Apres une fin de consultation expeditive, elle sort en pleurs du cabinet et decide plusieurs semaines plus tard d’alerter l’Ordre des medecins et l’hopital Tenon. Dans votre courrier, date du 15 aout 2014 et que franceinfo a pu parcourir, Agnes denonce des agissements du medecin : “si l’on penetre une femme sans le accord, [. ] cela s’appelle une agression sexuelle. Le geste du docteur est donc particulierement choquant, ainsi, ses confortables m’interrogent sur sa deontologie. Je precise que j’ai l’habitude, souffrant d’une endometriose gynecologique et digestive, de subir toutes sortes d’examens par voies vaginale et anale. Je n’ai jamais refuse ces gestes sans une agreable raison, ainsi, Notre douleur que cela engendre m’est beaucoup connue. Or, rien dans mon parcours medical n’a egale J’ai violence du toucher rectal impose avec M. Darai.”

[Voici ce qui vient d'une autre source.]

(** ** pmm_alloc_pages *)

(** The search for [count] free pages in a row: [found] pages of the current
    run, which begins at [start], have been seen before [addr]. *)
Fixpoint early_scan (fuel : nat) (addr start found count : Z) (s : pmm) : option Z :=
  match fuel with
  | O => None
  | S fuel' =>
      if addr <? memory_end s then
        if early_is_free addr s then
          let start := if found =? 0 then addr else start in
          let found := found + 1 in
          if found =? count then Some start
          else early_scan fuel' (addr + PAGE_SIZE) start found count s
        else early_scan fuel' (addr + PAGE_SIZE) start 0 count s
      else None
  end.

(** [for (i = 0; i < count; i++) early_mark_used(start + i * PAGE_SIZE)] *)
Fixpoint mark_used_pages (n : nat) (i start : Z) (s : pmm) : pmm :=
  match n with
  | O => s
  | S n' => mark_used_pages n' (i + 1) start (early_mark_used (u64 (start + i * PAGE_SIZE)) s)
  end.

(** [while (o > order)]: give back the upper halves of the block at [addr]. *)
Fixpoint buddy_split (fuel : nat) (addr o order : Z) (s : pmm) : option pmm :=
  match fuel with
  | O => Some s
  | S fuel' =>
      if order <? o then
        s' ← buddy_add_to_list (buddy_address addr (o - 1)) (o - 1) s;
        buddy_split fuel' addr (o - 1) order s'
      else Some s
  end.
Lemma vmm_create_address_space_correct_witness :
  ∃ s' r P', vmm_create_address_space demo_pgd demo_early demo_vmm = Some (s', r) ∧
    demo_static ⊆ P' ∧ same_ptes demo_vmm s' {[demo_pgd]} ∧
    match r with
    | None => vmm_inv demo_pgd demo_early s' P' {[demo_pgd]}
    | Some m => ∃ a pgd, mm_pool s' !! m = Some a ∧ mm_pool demo_vmm !! m = None ∧ mm_pgd a = Some pgd ∧
        (pgd ∉ ({[demo_pgd]} : gset Z)) ∧ vmm_inv demo_pgd demo_early s' P' ({[pgd]} ∪ {[demo_pgd]}) ∧
        ∀ va, pte_of (tables s') pgd va =
              if pte_index va 0 <? 256 then None else pte_of (tables demo_vmm) demo_pgd va
    end.
Proof.
  apply (vmm_create_address_space_correct demo_pgd demo_early demo_vmm demo_static {[demo_pgd]}).
  apply demo_inv.
Defined.

Lemma vmm_map_user_range_fresh_witness :
  ∃ s' ret, vmm_map_user_range demo_early (Some 0) 0x400123 0x2000 VM_WRITE demo_space = Some (s', ret) ∧
    ∀ va', pte_of (tables s') demo_pgd va' = pte_of (tables demo_space) demo_pgd va'.
Proof.
  destruct demo_space_inv as (P & a & Hinv & Ha & Hpgd).
  destruct (vmm_map_user_range_fresh demo_pgd demo_early demo_space P _ 0 a demo_early
    0x400123 0x2000 VM_WRITE Hinv Ha Hpgd ltac:(lia) ltac:(lia) ltac:(done)) as (s' & ret & E & Ho & _).
  exists s', ret. split; [exact E|]. intros va'. apply Ho; [|done].
  apply elem_of_union; right; by apply elem_of_singleton.
Defined.

Lemma vmm_destroy_address_space_correct_witness :
  ∃ s', vmm_destroy_address_space (Some 0) demo_space = Some s' ∧
    (mm_pool s' !! 0 ≫= mm_pgd) = None.
Proof.
  destruct demo_space_inv as (P & a & Hinv & Ha & Hpgd).
  destruct (vmm_destroy_address_space_correct demo_pgd demo_early demo_space P _ 0 a demo_early
    Hinv Ha Hpgd) as (s' & E & _ & Hm & _).
  exists s'. split; [exact E|exact Hm].
Defined.

Lemma vmm_add_find_vma_witness :
  ∃ s', vmm_add_vma (Some 0) 0x1000 0x3000 VM_READ demo_space = Some (s', 0) ∧
    vmm_find_vma (Some 0) 0x2000 s' = Some (Some 0).
Proof.
  destruct demo_space_inv as (P & a & Hinv & Ha & Hpgd).
  destruct (vmm_add_find_vma demo_pgd demo_early demo_space P _ 0 a 0x1000 0x3000 VM_READ 0x2000
    Hinv Ha ltac:(vm_compute; reflexivity)) as (s' & E & _ & _ & Hf).
  exists s'. split; [exact E|]. rewrite Hf. vm_compute. reflexivity.
Defined.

Le medecin dement toute brutalite
Apres votre examen, Agnes va voir son medecin generaliste qui indique, dans un courrier adresse a 1 confrere que sa patiente reste “en etat de choc” apres “un examen qui s’est reellement mal passe”. Agnes doit subir une nouvelle intervention Afin de reparer ses multiples fissures, provoquees d’apres elle avec l’examen du Pr Darai. Quelques semaines plus tard, Agnes recoit un courrier de ce soir a le domicile. Dans cette lettre, le medecin dement toute brutalite dans le examen clinique qui est d’apres lui “forcement pratique avec delicatesse et unidigital”.

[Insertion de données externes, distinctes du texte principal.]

Lemma do_pipe_ok (w : world (S := S)) m :
  kh_inv (w_heap w) m →
  ∃ w' ret ends, do_pipe w = Some (w', (ret, ends)) ∧
    match ends with
    | None => ret = - ENOMEM ∧ kh_inv (w_heap w') m ∧ w_pipes w' = w_pipes w ∧ w_files w' = w_files w
    | Some (rf, wf) => ret = 0 ∧ ∃ p b,
        kh_inv (w_heap w') (<[wf := sizeof_file]> (<[rf := sizeof_file]>
          (<[b := PIPE_SIZE]> (<[p := sizeof_pipe]> m)))) ∧
        NoDup [p; b; rf; wf] ∧ (∀ x, x ∈ [p; b; rf; wf] → m !! x = None) ∧
        w_pipes w' = <[p := fresh_pipe b]> (w_pipes w) ∧
        w_files w' !! rf = Some (mk_file (Some pipe_read_ops) O_RDONLY (Some p) 1) ∧
        w_files w' !! wf = Some (mk_file (Some pipe_write_ops) O_WRONLY (Some p) 1)
    end.
Proof.
  intros Hm. unfold do_pipe, alloc_file.
  destruct (kh_alloc_ok _ _ sizeof_pipe GFP_ZERO Hm ltac:(done)) as (h1 & r1 & -> & H1).
  cbn [mbind option_bind]. destruct r1 as [p|]; [|do 3 eexists; split; [reflexivity|done]].
  destruct H1 as (_ & _ & Hp & H1).
  destruct (kh_alloc_ok _ _ PIPE_SIZE GFP_KERNEL H1 ltac:(done)) as (h2 & r2 & -> & H2).
  cbn [mbind option_bind]. destruct r2 as [b|].
  2: { destruct (free_new _ _ _ _ H2 Hp) as (h3 & -> & H3).
       cbn [mbind option_bind]. do 3 eexists. split; [reflexivity|done]. }
  destruct H2 as (_ & _ & Hb & H2). pose proof Hb as [Hbm Hpb]%lookup_insert_None.
  set (m2 := <[b := PIPE_SIZE]> (<[p := sizeof_pipe]> m)) in *.
  assert (∀ h, kh_inv h m2 → ∃ h', (h ← kh_free (Some b) h; kh_free (Some p) h) = Some h' ∧ kh_inv h' m) as Hundo.
  { intros h Hh. destruct (free_new _ _ _ _ Hh Hb) as (h' & -> & H'). cbn. by apply (free_new _ _ _ _ H'). }
  destruct (kh_alloc_ok _ _ sizeof_file GFP_ZERO H2 ltac:(done)) as (h3 & rf & -> & H3).
  cbn [mbind option_bind].
  destruct rf as [rf|].
  - destruct H3 as (_ & _ & Hrf & H3).
    destruct (kh_alloc_ok _ _ sizeof_file GFP_ZERO H3 ltac:(done)) as (h4 & wf & -> & H4).
    cbn [mbind option_bind]. destruct wf as [wf|].
    + destruct H4 as (_ & _ & Hwf & H4). do 3 eexists. split; [reflexivity|]. split; [done|].
      pose proof Hrf as [[Hrm Hrp]%lookup_insert_None Hrb]%lookup_insert_None.
      pose proof Hwf as [[[Hwm Hwp]%lookup_insert_None Hwb]%lookup_insert_None Hwr]%lookup_insert_None.
      exists p, b. split; [exact H4|]. split; [|split; [|split; [done|split]]].
      * repeat (apply NoDup_cons_2; [rewrite ?not_elem_of_cons; repeat split; try done; by apply not_elem_of_nil|]).
        apply NoDup_nil_2.
      * intros x Hx. rewrite !elem_of_cons, elem_of_nil in Hx.
        destruct Hx as [->|[->|[->|[->|[]]]]]; done.
      * cbn. rewrite lookup_insert_ne by done. by rewrite lookup_insert_eq.
      * cbn. by rewrite lookup_insert_eq.
    + destruct (free_new _ _ _ _ H4 Hrf) as (h5 & -> & H5). cbn [mbind option_bind].
      rewrite kh_free_null. cbn [mbind option_bind]. destruct (Hundo _ H5) as (h6 & E6 & H6).
      apply bind_Some in E6 as (h5' & -> & E6). cbn [mbind option_bind]. rewrite E6. cbn [mbind option_bind].
      do 3 eexists. split; [reflexivity|done].
  - destruct (kh_alloc_ok _ _ sizeof_file GFP_ZERO H3 ltac:(done)) as (h4 & wf & -> & H4).
    cbn [mbind option_bind]. rewrite kh_free_null. cbn [mbind option_bind].
    assert (∃ h5, kh_free wf h4 = Some h5 ∧ kh_inv h5 m2) as (h5 & -> & H5).
    { destruct wf as [wf|]; [|rewrite kh_free_null; eauto].
      destruct H4 as (_ & _ & Hwf & H4). by apply (free_new _ _ _ _ H4). }
    cbn [mbind option_bind]. destruct (Hundo _ H5) as (h6 & E6 & H6).
    apply bind_Some in E6 as (h5' & -> & E6). cbn [mbind option_bind]. rewrite E6. cbn [mbind option_bind].
    do 3 eexists. split; [reflexivity|done].
Qed.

Pourtant, diverses autres patientes que nous avons pu demander l’aide denoncent egalement Notre brutalite du praticien et de violences gynecologiques. Lucie consulte le Pr Darai en 2019. On vient aussi de lui diagnostiquer une endometriose, plusieurs IRM le confirment. Neanmoins, le praticien refuse de analyser le dossier et pratique des touchers vaginaux et rectaux tres douloureux, avant de lui faire connaitre ses conclusions. “il dit : ‘Je ne vois rien, je ne sens rien, vous n’avez jamais d’endometriose’, raconte Notre jeune cherie, qui possi?de alors seulement 20 annees. Je lui dis que ce n’est pas normal que celui-ci ne sente rien. Il repond : ‘Je vais vous operer si cela vous rassure, mais je vais refermer et il n’y aura rien’. J’avais l’impression de devenir folle. Jamais les gynecologues que j’ai pu voir apres n’ont agi comme cela”, poursuit Lucie.

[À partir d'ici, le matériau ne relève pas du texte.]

(* ===== verification/Sched.v ===== *)
(** * kernel/sched/sched.c and the fork half of kernel/sched/fork.c

    A [struct task_struct *] is an index: [INIT] for the static [init_task],
    0..255 for the elements of [task_pool].  The run queue is a doubly linked
    list threaded through the tasks ([DList]).  The timing fields and the
    child lists of the task structure are not used by this code and are left
    out.  cpu_switch_to is assembly: for this state a switch is the change of
    [current]; what the code does after it is done when the task runs again.

    The functions return [None] where the code would write through a null
    pointer. *)

From S2P Require Import Prelude DList PageAlloc Pmm Vmm.

Definition MAX_TASKS : Z := 256.
Definition INIT : Z := -1.
Definition PRIO_DEFAULT : Z := 0.
Definition TASK_COMM_LEN : Z := 16.
Definition KERNEL_STACK_SIZE : Z := 16 * 1024.

Definition PF_KTHREAD : Z := 1.
Definition PF_EXITING : Z := 2.
Definition PF_IDLE : Z := 4.
Definition PF_THREAD : Z := 32.
Definition CLONE_VM : Z := 256.
Definition CLONE_THREAD : Z := 65536.

Inductive task_state :=
| TASK_RUNNING
| TASK_INTERRUPTIBLE
| TASK_UNINTERRUPTIBLE
| TASK_STOPPED
| TASK_ZOMBIE
| TASK_DEAD.

#[export] Instance task_state_eq : EqDecision task_state.
Proof. solve_decision. Defined.

(** The callee-saved registers the creation code sets. *)
Record cpu_context := mk_ctx { ctx_x19 : Z; ctx_sp : Z; ctx_pc : Z }.

(** The fields that are set when a task is created. *)
Record task_info := mk_info {
  ti_prio : Z;
  ti_static_prio : Z;
  ti_nice : Z;
  ti_pid : Z;
  ti_tgid : Z;
  ti_uid : Z;
  ti_gid : Z;
  ti_comm : list Z;
  ti_cpu_context : cpu_context;
  ti_stack : Z;
  ti_stack_size : Z;
  ti_parent : option Z
}.

Record task := mk_task {
  t_state : task_state;
  t_next : option Z;
  t_prev : option Z;
  t_info : task_info;
  t_mm : option Z;
  t_active_mm : option Z;
  t_exit_code : Z;
  t_signals : option Z;
  t_pending_signals : Z;
  t_flags : Z
}.

Definition zero_info : task_info := mk_info 0 0 0 0 0 0 0 [] (mk_ctx 0 0 0) 0 0 None.
Definition zero_task : task := mk_task TASK_RUNNING None None zero_info None None 0 None 0 0.

Definition t_pid (t : task) : Z := ti_pid (t_info t).

Record sched := mk_sched {
  rq_current : Z;
  rq_idle : Z;
  rq_head : option Z;
  rq_tail : option Z;
  rq_nr_running : Z;
  rq_clock : Z;
  tasks : gmap Z task;
  task_pool_index : Z;
  next_pid : Z;
  vm : vmm pmm
}.

(** Field updates. *)
Definition set_state (v : task_state) (t : task) : task :=
  mk_task v (t_next t) (t_prev t) (t_info t) (t_mm t) (t_active_mm t) (t_exit_code t)
    (t_signals t) (t_pending_signals t) (t_flags t).
Definition set_links (p n : option Z) (t : task) : task :=
  mk_task (t_state t) n p (t_info t) (t_mm t) (t_active_mm t) (t_exit_code t)
    (t_signals t) (t_pending_signals t) (t_flags t).
Definition set_info (i : task_info) (t : task) : task :=
  mk_task (t_state t) (t_next t) (t_prev t) i (t_mm t) (t_active_mm t) (t_exit_code t)
    (t_signals t) (t_pending_signals t) (t_flags t).
Definition set_mm (m a : option Z) (t : task) : task :=
  mk_task (t_state t) (t_next t) (t_prev t) (t_info t) m a (t_exit_code t)
    (t_signals t) (t_pending_signals t) (t_flags t).
Definition set_exit (code : Z) (t : task) : task :=
  mk_task (t_state t) (t_next t) (t_prev t) (t_info t) (t_mm t) (t_active_mm t) code
    (t_signals t) (t_pending_signals t) (t_flags t).
Definition set_signals (sg : option Z) (t : task) : task :=
  mk_task (t_state t) (t_next t) (t_prev t) (t_info t) (t_mm t) (t_active_mm t) (t_exit_code t)
    sg (t_pending_signals t) (t_flags t).
Definition set_flags (pend fl : Z) (t : task) : task :=
  mk_task (t_state t) (t_next t) (t_prev t) (t_info t) (t_mm t) (t_active_mm t) (t_exit_code t)
    (t_signals t) pend fl.

Definition with_rq (cur : Z) (hd tl : option Z) (nr : Z) (s : sched) : sched :=
  mk_sched cur (rq_idle s) hd tl nr (rq_clock s) (tasks s) (task_pool_index s) (next_pid s) (vm s).
Definition with_tasks (ts : gmap Z task) (s : sched) : sched :=
  mk_sched (rq_current s) (rq_idle s) (rq_head s) (rq_tail s) (rq_nr_running s) (rq_clock s)
    ts (task_pool_index s) (next_pid s) (vm s).
Definition with_pool (pi np : Z) (s : sched) : sched :=
  mk_sched (rq_current s) (rq_idle s) (rq_head s) (rq_tail s) (rq_nr_running s) (rq_clock s)
    (tasks s) pi np (vm s).
Definition with_vm (v : vmm pmm) (s : sched) : sched :=
  mk_sched (rq_current s) (rq_idle s) (rq_head s) (rq_tail s) (rq_nr_running s) (rq_clock s)
    (tasks s) (task_pool_index s) (next_pid s) v.

(** [*task]; the pool is a static zeroed array. *)
Definition task_at (s : sched) (i : Z) : task := default zero_task (tasks s !! i).

(** [task->field = ...] *)
Definition upd (i : Z) (f : task → task) (s : sched) : sched :=
  with_tasks (<[i := f (task_at s i)]> (tasks s)) s.

Definition init_task : task :=
  mk_task TASK_RUNNING None None
    (mk_info PRIO_DEFAULT PRIO_DEFAULT 0 0 0 0 0 (bytes_of_string "swapper"%string) (mk_ctx 0 0 0) 0 0 None)
    None None 0 None 0 (Z.lor PF_KTHREAD PF_IDLE).

(** ** Helper functions *)

Definition alloc_task (s : sched) : sched * option Z :=
  if MAX_TASKS <=? task_pool_index s then (s, None)
  else
    let task := task_pool_index s in
    let s := with_pool (task_pool_index s + 1) (next_pid s) s in
    (with_tasks (<[task := zero_task]> (tasks s)) s, Some task).

Fixpoint stack_order (fuel : nat) (size order : Z) : Z :=
  match fuel with
  | O => order
  | S fuel' =>
      if (Z.shiftl PAGE_SIZE order <? size) && (order <? 10)
      then stack_order fuel' size (order + 1) else order
  end.

Definition alloc_stack (size : Z) (s : sched) : option (sched * Z) :=
  let order := stack_order 11 size 0 in
  r ← pmm_alloc_pages order (pages (vm s));
  let '(ps, paddr) := r in
  Some (with_vm (with_pages ps (vm s)) s, paddr).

D’autres patientes que franceinfo a contactees rapportent egalement des pressions exercees par le medecin Afin de qu’elles acceptent une operation. Beaucoup confirment la brutalite de l’ensemble de ses examens pratiques sans consentement; d’apri?s elles. L’une des anciennes patientes explique egalement avoir subi des touchers vaginaux et rectaux a la suite par trois individus plusieurs, sans qu’elle n’ait donne son accord.
“Je realise que je viens d’assister a un viol”
Sur le compte Twitter Stop violences gynecologiques et obstetricales (@StopVOGfr), qui possi?de publie l’annee derniere une serie de temoignages sur le sujet, plusieurs etudiants et etudiantes en medecine denoncent egalement les confortables du Pr Darai. L’une d’entre elle raconte une consultation a laquelle elle a assiste : “Quand je m’eloigne une patiente, le medecin s’empare du speculum. Sans prevenir, il l’insere au vagin en dame. D’un coup. Elle se crispe sous la douleur. Ses muscles se contractent et font ressortir l’instrument. Notre medecin le renfonce, plus vraiment. Cela hurle ‘detendez-vous’. Elle gemit, Il semble evident qu’elle est terrorisee [. ]. Cela s’exaspere. Le speculum ressort bien. Il le renfonce De surcroit en plus brutalement. J’ai l’envie de pleurer, parce que je realise que je viens d’assister a un viol et que je n’ai que dalle dit”, temoigne une telle etudiante. Une autre raconte que le medecin “s’amuse au milieu des bougies anales en patientes endormies Afin de leur operation du cancer de l’ovaire avance, en s’exclamant que diverses n’ont pas l’habitude de se Realiser sodomiser”.